▶ _TASK TO COMPLETE_: From the entries below, transcribe exactly the lines between the line holding "global [fetch] and" and the line holding "match p, s with", inclusive; skip all other lines.

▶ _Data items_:
□ □ □ □ □

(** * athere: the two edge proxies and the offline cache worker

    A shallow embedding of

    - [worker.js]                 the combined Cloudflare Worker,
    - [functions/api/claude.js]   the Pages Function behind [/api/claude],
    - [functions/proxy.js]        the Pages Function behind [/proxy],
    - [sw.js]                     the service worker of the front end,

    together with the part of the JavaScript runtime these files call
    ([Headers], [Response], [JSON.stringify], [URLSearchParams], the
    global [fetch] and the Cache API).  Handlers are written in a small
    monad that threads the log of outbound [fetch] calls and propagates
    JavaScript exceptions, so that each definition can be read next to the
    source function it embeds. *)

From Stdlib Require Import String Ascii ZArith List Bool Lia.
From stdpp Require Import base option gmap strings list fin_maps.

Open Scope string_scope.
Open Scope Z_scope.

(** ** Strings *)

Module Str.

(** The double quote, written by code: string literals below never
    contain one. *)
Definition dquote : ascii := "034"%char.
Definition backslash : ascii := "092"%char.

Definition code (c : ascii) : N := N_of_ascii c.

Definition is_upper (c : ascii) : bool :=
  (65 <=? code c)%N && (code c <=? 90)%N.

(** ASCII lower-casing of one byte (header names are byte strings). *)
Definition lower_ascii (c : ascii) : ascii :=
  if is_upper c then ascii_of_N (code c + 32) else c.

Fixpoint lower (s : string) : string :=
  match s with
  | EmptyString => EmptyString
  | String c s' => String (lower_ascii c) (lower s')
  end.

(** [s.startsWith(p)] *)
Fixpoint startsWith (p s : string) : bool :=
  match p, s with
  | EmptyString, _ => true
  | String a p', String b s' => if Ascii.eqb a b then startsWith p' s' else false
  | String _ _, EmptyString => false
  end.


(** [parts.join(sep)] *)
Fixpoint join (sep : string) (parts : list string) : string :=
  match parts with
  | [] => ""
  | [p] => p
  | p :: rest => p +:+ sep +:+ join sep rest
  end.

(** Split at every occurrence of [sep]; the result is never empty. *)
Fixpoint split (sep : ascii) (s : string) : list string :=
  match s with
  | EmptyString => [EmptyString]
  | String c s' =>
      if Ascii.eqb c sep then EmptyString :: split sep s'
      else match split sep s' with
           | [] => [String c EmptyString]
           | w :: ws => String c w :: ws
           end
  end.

□ □ □ □ □

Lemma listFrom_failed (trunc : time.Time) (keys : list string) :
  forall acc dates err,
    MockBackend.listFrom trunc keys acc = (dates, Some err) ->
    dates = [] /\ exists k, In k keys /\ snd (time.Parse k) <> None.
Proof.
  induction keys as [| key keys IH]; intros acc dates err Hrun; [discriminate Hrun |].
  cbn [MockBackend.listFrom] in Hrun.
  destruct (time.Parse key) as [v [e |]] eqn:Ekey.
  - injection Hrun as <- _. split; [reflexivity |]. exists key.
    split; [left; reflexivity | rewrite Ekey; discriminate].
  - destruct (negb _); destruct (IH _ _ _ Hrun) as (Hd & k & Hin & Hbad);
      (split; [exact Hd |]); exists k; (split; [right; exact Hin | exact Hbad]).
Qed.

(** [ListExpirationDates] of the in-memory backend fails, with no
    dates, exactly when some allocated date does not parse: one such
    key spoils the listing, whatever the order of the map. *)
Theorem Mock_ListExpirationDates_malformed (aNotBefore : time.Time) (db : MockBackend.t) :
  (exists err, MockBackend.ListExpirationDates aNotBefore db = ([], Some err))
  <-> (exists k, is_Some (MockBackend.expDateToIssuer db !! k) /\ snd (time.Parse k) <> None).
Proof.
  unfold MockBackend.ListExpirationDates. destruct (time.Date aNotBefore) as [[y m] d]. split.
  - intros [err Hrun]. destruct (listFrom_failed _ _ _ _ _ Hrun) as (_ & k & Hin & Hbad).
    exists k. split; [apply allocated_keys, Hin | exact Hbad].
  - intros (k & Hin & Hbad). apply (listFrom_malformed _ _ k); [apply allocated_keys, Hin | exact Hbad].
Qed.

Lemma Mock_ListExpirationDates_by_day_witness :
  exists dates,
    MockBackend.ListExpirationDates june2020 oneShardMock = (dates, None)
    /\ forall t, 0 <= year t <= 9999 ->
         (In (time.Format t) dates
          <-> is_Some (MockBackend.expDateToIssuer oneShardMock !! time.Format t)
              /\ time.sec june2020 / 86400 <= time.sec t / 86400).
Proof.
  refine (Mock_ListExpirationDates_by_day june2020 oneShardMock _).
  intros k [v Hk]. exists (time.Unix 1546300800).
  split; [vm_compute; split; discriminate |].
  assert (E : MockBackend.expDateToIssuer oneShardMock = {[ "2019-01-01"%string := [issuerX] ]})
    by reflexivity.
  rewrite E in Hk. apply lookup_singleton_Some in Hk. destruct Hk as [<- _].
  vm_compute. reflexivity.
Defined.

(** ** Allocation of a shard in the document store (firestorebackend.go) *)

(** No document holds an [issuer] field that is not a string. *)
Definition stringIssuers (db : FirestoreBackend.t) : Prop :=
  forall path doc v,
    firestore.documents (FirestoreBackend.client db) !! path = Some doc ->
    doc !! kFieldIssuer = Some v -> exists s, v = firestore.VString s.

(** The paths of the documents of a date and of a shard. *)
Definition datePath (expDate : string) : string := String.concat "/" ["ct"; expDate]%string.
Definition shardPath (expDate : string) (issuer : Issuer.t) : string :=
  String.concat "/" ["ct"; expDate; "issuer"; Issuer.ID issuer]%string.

□ □ □ □ □

▶ _EXERCISE RESPONSE_:
    global [fetch] and the Cache API).  Handlers are written in a small
    monad that threads the log of outbound [fetch] calls and propagates
    JavaScript exceptions, so that each definition can be read next to the
    source function it embeds. *)

From Stdlib Require Import String Ascii ZArith List Bool Lia.
From stdpp Require Import base option gmap strings list fin_maps.

Open Scope string_scope.
Open Scope Z_scope.

(** ** Strings *)

Module Str.

(** The double quote, written by code: string literals below never
    contain one. *)
Definition dquote : ascii := "034"%char.
Definition backslash : ascii := "092"%char.

Definition code (c : ascii) : N := N_of_ascii c.

Definition is_upper (c : ascii) : bool :=
  (65 <=? code c)%N && (code c <=? 90)%N.

(** ASCII lower-casing of one byte (header names are byte strings). *)
Definition lower_ascii (c : ascii) : ascii :=
  if is_upper c then ascii_of_N (code c + 32) else c.

Fixpoint lower (s : string) : string :=
  match s with
  | EmptyString => EmptyString
  | String c s' => String (lower_ascii c) (lower s')
  end.

(** [s.startsWith(p)] *)
Fixpoint startsWith (p s : string) : bool :=
  match p, s with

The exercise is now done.